(** C3 at the input of the claim: phase 1 is submitted as passed and
    highly productive, then phase 2 as passed and average, each time
    through the whole of [handleGenerateClick]. The first flow ends with
    a stored day without phases map, so the second merge starts from an
    empty map: the stored day ends with score 16 (36 when the controls of
    phase 1 still hold their values and are submitted again) and, either
    way, without phases map. Two calls of [savePhaseData] alone give the
    score 36 and both entries. *)
Theorem second_flow_does_not_accumulate :
  let w1 := exec (handleGenerateClick offline first_submission) emptyWorld in
  eval (handleGenerateClick offline first_submission) emptyWorld
  = Returned (PhaseSaved (Num 20))
  /\ eval (handleGenerateClick offline second_submission) w1
     = Returned (PhaseSaved (Num 16))
  /\ local (exec (handleGenerateClick offline second_submission) w1)
     = [("2024-03-05", day (Num 16) "#E8F5E8" None)]
  /\ local (exec (handleGenerateClick offline second_submission_same_page) w1)
     = [("2024-03-05", day (Num 36) "#65cd68ff" None)]
  /\ remote (exec (handleGenerateClick online second_submission)
               (exec (handleGenerateClick online first_submission) emptyWorld))
     = [("2024-03-05", day (Num 16) "#E8F5E8" None)]
  /\ local (exec (savePhaseData offline "2024-03-05" "Tuesday" second_submission)
              (exec (savePhaseData offline "2024-03-05" "Tuesday"
                       first_submission) emptyWorld))
     = [("2024-03-05",
         day (Num 36) "#65cd68ff"
           (Some [("phase1", phase1_record); ("phase2", phase2_record)]))].
Proof. repeat split. Qed.

(* ===================================================================== *)
(** ** Further properties of the scoring engine *)
(* ===================================================================== *)

Lemma scorePhaseObject_of_selection (t : total) (ts : string)
  (p : PhaseSelection) :
  scorePhaseObject t (asPhaseObject ts p) = scoreSelection t p.
Proof.
  unfold scorePhaseObject, scoreSelection, asPhaseObject. simpl.
  destruct (truthy (status p)); [| reflexivity].
  destruct (String.eqb (status p) "failed"); [reflexivity |].
  destruct (productivity p); reflexivity.
Qed.

(** X1: the two scoring functions agree: the score [savePhaseData]
    computes for the phase objects built from a submission is the score
    [calculateProductivityScore] gives for the submission itself, for
    every status and productivity string. *)
Theorem stored_score_equals_submission_score (ts : string)
  (phaseData : list PhaseSelection) :
  calculateScoreFromPhaseObjects (map (asPhaseObject ts) phaseData)
  = calculateProductivityScore phaseData.
Proof.
  unfold calculateScoreFromPhaseObjects, calculateProductivityScore. f_equal.
  generalize (TNum 0).
  induction phaseData as [| p l IH]; intros t; simpl; [reflexivity |].
  now rewrite scorePhaseObject_of_selection, IH.
Qed.

(** X2: for plain phases in any number, also more than five, the score
    is the sum of the contributions cut at 100: the sum is never
    negative, so only the upper bound of the clamp ever acts. *)
Theorem clamp_caps_long_collections (l : list PhaseSelection) :
  Forall plain_selection l ->
  exists sum,
    fold_left scoreSelection l (TNum 0) = TNum sum
    /\ 0 <= sum <= 20 * Z.of_nat (List.length l)
    /\ calculateProductivityScore l = Num (Z.min 100 sum)
    /\ 0 <= Z.min 100 sum <= 100.
Proof.
  intros Hplain.
  destruct (sum_selections_bounded l Hplain 0) as (s & Hs & Hb).
  exists s. unfold calculateProductivityScore. rewrite Hs. cbn [clamp].
  repeat split; try lia. f_equal. lia.
Qed.

Lemma clamp_caps_long_collections_witness :
  exists sum,
    fold_left scoreSelection
      (repeat (mkSelection 1 "passed" "highly-productive") 6) (TNum 0)
    = TNum sum
    /\ 0 <= sum
       <= 20 * Z.of_nat
            (List.length
               (repeat (mkSelection 1 "passed" "highly-productive") 6))
    /\ calculateProductivityScore
         (repeat (mkSelection 1 "passed" "highly-productive") 6)
       = Num (Z.min 100 sum)
    /\ 0 <= Z.min 100 sum <= 100.
Proof.
  apply clamp_caps_long_collections. simpl. repeat constructor.
Defined.

Example six_best_phases :
  fold_left scoreSelection
    (repeat (mkSelection 1 "passed" "highly-productive") 6) (TNum 0)
  = TNum 120
  /\ calculateProductivityScore
       (repeat (mkSelection 1 "passed" "highly-productive") 6) = Num 100.
Proof. split; reflexivity. Qed.

(** X3: adding a plain phase anywhere in a collection of plain phases
    never lowers the score and raises it by at most 20. *)
Theorem score_monotone (before after : list PhaseSelection)
  (p : PhaseSelection) :
  Forall plain_selection (before ++ after) ->
  plain_selection p ->
  exists a b,
    calculateProductivityScore (before ++ after) = Num a
    /\ calculateProductivityScore (before ++ p :: after) = Num b
    /\ a <= b <= a + 20.
Proof.
  intros Hl Hp.
  destruct (sum_selections_bounded _ Hl 0) as (s & Hs & Hb).
  destruct (scoreSelection_plain s p Hp) as (c & Hc & Hcb).
  assert (fold_left scoreSelection (before ++ p :: after) (TNum 0)
          = TNum (s + c)) as Hs'.
  { rewrite (fold_left_commutes scoreSelection (before ++ p :: after)
               ((before ++ after) ++ [p])).
    - rewrite fold_left_app, Hs. exact Hc.
    - intros t x y. apply scoreSelection_swap.
    - rewrite <- Permutation_middle. apply Permutation_cons_append. }
  exists (Z.min 100 (Z.max 0 s)), (Z.min 100 (Z.max 0 (s + c))).
  unfold calculateProductivityScore. rewrite Hs, Hs'. cbn [clamp].
  repeat split; lia.
Qed.

Lemma score_monotone_witness :
  exists a b,
    calculateProductivityScore
      ([mkSelection 1 "passed" "average"] ++ [mkSelection 3 "failed" ""])
    = Num a
    /\ calculateProductivityScore
         ([mkSelection 1 "passed" "average"]
          ++ mkSelection 2 "intentionally-declined" "productive"
          :: [mkSelection 3 "failed" ""]) = Num b
    /\ a <= b <= a + 20.
Proof.
  apply score_monotone.
  - simpl. repeat constructor.
  - split; reflexivity.
Defined.

Lemma fold_unset (l : list PhaseSelection) (t : total) :
  validateAllPhases l = false -> fold_left scoreSelection l t = t.
Proof.
  unfold validateAllPhases. revert t.
  induction l as [| p l IH]; intros t H; simpl in *; [reflexivity |].
  apply orb_false_iff in H. destruct H as [Hp Hl].
  unfold scoreSelection at 2. rewrite Hp. now apply IH.
Qed.

(** X4: a submission that [validateAllPhases] turns down scores 0,
    whatever productivity values it carries. *)
Theorem rejected_submission_scores_zero (phaseData : list PhaseSelection) :
  validateAllPhases phaseData = false ->
  calculateProductivityScore phaseData = Num 0
  /\ getColorForScore (calculateProductivityScore phaseData) = "#f0f0f0".
Proof.
  intros H. unfold calculateProductivityScore.
  rewrite (fold_unset _ _ H). split; reflexivity.
Qed.

Lemma rejected_submission_scores_zero_witness :
  calculateProductivityScore
    [mkSelection 1 "" "highly-productive"; mkSelection 2 "" "toString"]
  = Num 0
  /\ getColorForScore
       (calculateProductivityScore
          [mkSelection 1 "" "highly-productive"; mkSelection 2 "" "toString"])
     = "#f0f0f0".
Proof. apply rejected_submission_scores_zero. reflexivity. Defined.

(** Serialisation does not change the colour of a score. *)
Lemma getColorForScore_json (s : num) :
  getColorForScore (json s) = getColorForScore s.
Proof. destruct s; reflexivity. Qed.

Lemma json_idempotent (s : num) : json (json s) = json s.
Proof. destruct s; reflexivity. Qed.

(* ===================================================================== *)
(** ** Dates and phase keys *)
(* ===================================================================== *)

(** X5: [formatDate] returns the part of the ISO string before its first
    [T]: on an instant whose ISO string is a date without [T], then [T],
    then anything, it returns the date. *)
Theorem formatDate_date_part (d rest wd : string) :
  ~ In "T"%char (list_ascii_of_string d) ->
  formatDate (mkInstant (d ++ "T" ++ rest) wd) = d.
Proof.
  unfold formatDate. simpl iso.
  induction d as [| c d IH]; intros H; simpl.
  - reflexivity.
  - simpl in H. destruct (Ascii.eqb_spec c "T"%char) as [-> | _].
    + exfalso. apply H. now left.
    + f_equal. apply IH. intros Hin. apply H. now right.
Qed.

Lemma formatDate_date_part_witness :
  formatDate (mkInstant ("2024-03-05" ++ "T" ++ "09:30:00.000Z") "Tuesday")
  = "2024-03-05".
Proof.
  apply formatDate_date_part. simpl. intros H.
  repeat (destruct H as [H | H]; [discriminate H |]). exact H.
Defined.

Lemma to_uint_nonnil (n : nat) : Nat.to_uint n <> Decimal.Nil.
Proof.
  rewrite <- (DecimalNat.Unsigned.of_to n) at 1.
  rewrite DecimalNat.Unsigned.to_of. apply DecimalFacts.unorm_nonnil.
Qed.

Lemma phaseKey_inj (n m : nat) : phaseKey n = phaseKey m -> n = m.
Proof.
  unfold phaseKey. simpl. intros H. injection H as H.
  apply DecimalNat.Unsigned.to_uint_inj.
  pose proof (NilZero.usu _ (to_uint_nonnil n)) as Hn.
  pose proof (NilZero.usu _ (to_uint_nonnil m)) as Hm.
  rewrite H in Hn. rewrite Hn in Hm. now injection Hm.
Qed.

(** X6: [`phase${n}`] is injective: two different phase numbers never
    share a key of the phases object. *)
Theorem phaseKey_distinct (n m : nat) :
  n <> m -> phaseKey n <> phaseKey m.
Proof. intros Hne H. apply Hne. now apply phaseKey_inj. Qed.

Lemma phaseKey_distinct_witness : phaseKey 1 <> phaseKey 10.
Proof. apply phaseKey_distinct. discriminate. Defined.

(* ===================================================================== *)
(** ** Running the monad *)
(* ===================================================================== *)

Lemma bind_returned {A B : Type} (m : M A) (k : A -> M B) (w w' : World)
  (a : A) :
  m w = (Returned a, w') -> bind m k w = k a w'.
Proof. intros H. unfold bind. now rewrite H. Qed.

Lemma try_catch_returned {A : Type} (m h : M A) (w w' : World) (a : A) :
  m w = (Returned a, w') -> try_catch m h w = (Returned a, w').
Proof. intros H. unfold try_catch. now rewrite H. Qed.

(** A [try] whose handler returns a value never raises. *)
Lemma try_catch_total {A : Type} (m : M A) (a : A) (w : World) :
  exists x, eval (try_catch m (ret a)) w = Returned x.
Proof.
  unfold eval, try_catch, ret. destruct (m w) as [[x |] w']; simpl; eauto.
Qed.

Lemma exec_bind {A B : Type} (m : M A) (k : A -> M B) (w : World) :
  exec (bind m k) w
  = match eval m w with
    | Returned a => exec (k a) (exec m w)
    | Thrown => exec m w
    end.
Proof.
  unfold exec, eval, bind. destruct (m w) as [[a |] w']; reflexivity.
Qed.

Lemma exec_try_catch {A : Type} (m h : M A) (w : World) :
  exec (try_catch m h) w
  = match eval m w with
    | Returned _ => exec m w
    | Thrown => exec h (exec m w)
    end.
Proof.
  unfold exec, eval, try_catch. destruct (m w) as [[a |] w']; reflexivity.
Qed.

(** *** Relations every step of the code keeps *)

Section Keeps.

Variable env : Env.
Variable R : World -> World -> Prop.
Variable writable : string -> Prop.
(* ===== verification/_CoqProject ===== *)
-Q . S2P
Prelude.v
Errors.v
GoStrings.v
Ref.v
Provider.v
Decode.v
Base64.v
GoNumbers.v
Fields.v
Resolve.v
Config.v
DerivedVersion.v
Pointer.v
Canonical.v
Poll.v
Status.v
Bootstrap.v
EngineState.v
Engine.v
Loop.v
EngineFacts.v
Invariant.v
Load.v
LoadFacts.v
Demo.v
Watcher.v
Reconciler.v
Pins.v
Blocks.v
Debounce.v
Quiescence.v
Chains.v
Doctor.v
Auth.v
GoPath.v
Server.v
Handlers.v
SSE.v
Client.v
ClientWatch.v
HttpCore.v
Revalidate.v
TokenCache.v
HttpAuth.v
Backends.v
Rereaders.v
Carriers.v
Middleware.v
Builtin.v
FileWatch.v
LongPoll.v
SourceTag.v
PolicyDoc.v
SurfaceDiff.v
Clock.v
Transport.v
Jwt.v
Control.v
Schema.v
Admin.v
Secret.v
PollHealth.v
Consul.v
Bitwarden.v
Sql.v
Nacos.v
GoAst.v
Vet.v
Laundering.v
Explain.v
Live.v
Polled.v
Bulk.v
Stores.v
UniversalAuth.v
Lemma all_bytes_spec P : all_bytes P = true -> forall c, P c = true.
Proof.
  unfold all_bytes. rewrite forallb_forall. intros H c.
  rewrite <- (ascii_nat_embedding c). apply H, in_seq.
  pose proof (nat_ascii_bounded c). lia.
Qed.

Lemma unreserved_plain c :
  unreserved c = true -> ascii_eqb c "%" = false /\ ascii_eqb c "+" = false.
Proof.
  intros Hu.
  assert (H : implb (unreserved c) (negb (ascii_eqb c "%") && negb (ascii_eqb c "+")) = true).
  { revert c Hu; intros c _. revert c. by apply all_bytes_spec. }
  rewrite Hu in H. simpl in H. by bool_norm.
Qed.

Lemma unhex_hex_digit c :
  unhex (hex_digit (nat_of_ascii c / 16)) = Some (nat_of_ascii c / 16)%nat /\
  unhex (hex_digit (nat_of_ascii c mod 16)) = Some (nat_of_ascii c mod 16)%nat.
Proof.
  cut (bool_decide (unhex (hex_digit (nat_of_ascii c / 16)) = Some (nat_of_ascii c / 16)%nat) &&
       bool_decide (unhex (hex_digit (nat_of_ascii c mod 16)) = Some (nat_of_ascii c mod 16)%nat) = true).
  { intros. by bool_norm. }
  revert c. by apply all_bytes_spec.
Qed.

(** Escaping one byte and unescaping what follows. *)
Lemma QueryUnescape_escape_byte c s r :
  QueryUnescape s = Some r ->
  QueryUnescape (QueryEscape (String c "") ++ s) = Some (String c r).
Proof.
  intros Hs. cbn [QueryEscape]. destruct (unreserved c) eqn:Hu.
  { destruct (unreserved_plain c Hu) as [H1 H2]. change (String c "" ++ s) with (String c s).
    cbn [QueryUnescape]. by rewrite H1, H2, Hs. }
  destruct (ascii_eqb c " ") eqn:Hb.
  { apply ascii_eqb_true in Hb as ->. change (String "+" "" ++ s) with (String "+" s).
    cbn [QueryUnescape]. by rewrite Hs. }
  destruct (unhex_hex_digit c) as [H1 H2]. rewrite !str_app_cons.
  cbn [QueryUnescape]. rewrite ascii_eqb_refl, H1, H2. change ("" ++ s) with s.
  by rewrite Hs, <- Nat.div_mod_eq, ascii_nat_embedding.
Qed.

Lemma QueryEscape_cons c s : QueryEscape (String c s) = QueryEscape (String c "") ++ QueryEscape s.
Proof. simpl. by repeat case_match. Qed.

+ + + + + + +

**WHAT TO WORK ON**
In the listing above, find each line with "savePhaseData" and copy it.

**OUTPUT**
    way, without phases map. Two calls of [savePhaseData] alone give the
  /\ local (exec (savePhaseData offline "2024-03-05" "Tuesday" second_submission)
              (exec (savePhaseData offline "2024-03-05" "Tuesday"
(** X1: the two scoring functions agree: the score [savePhaseData]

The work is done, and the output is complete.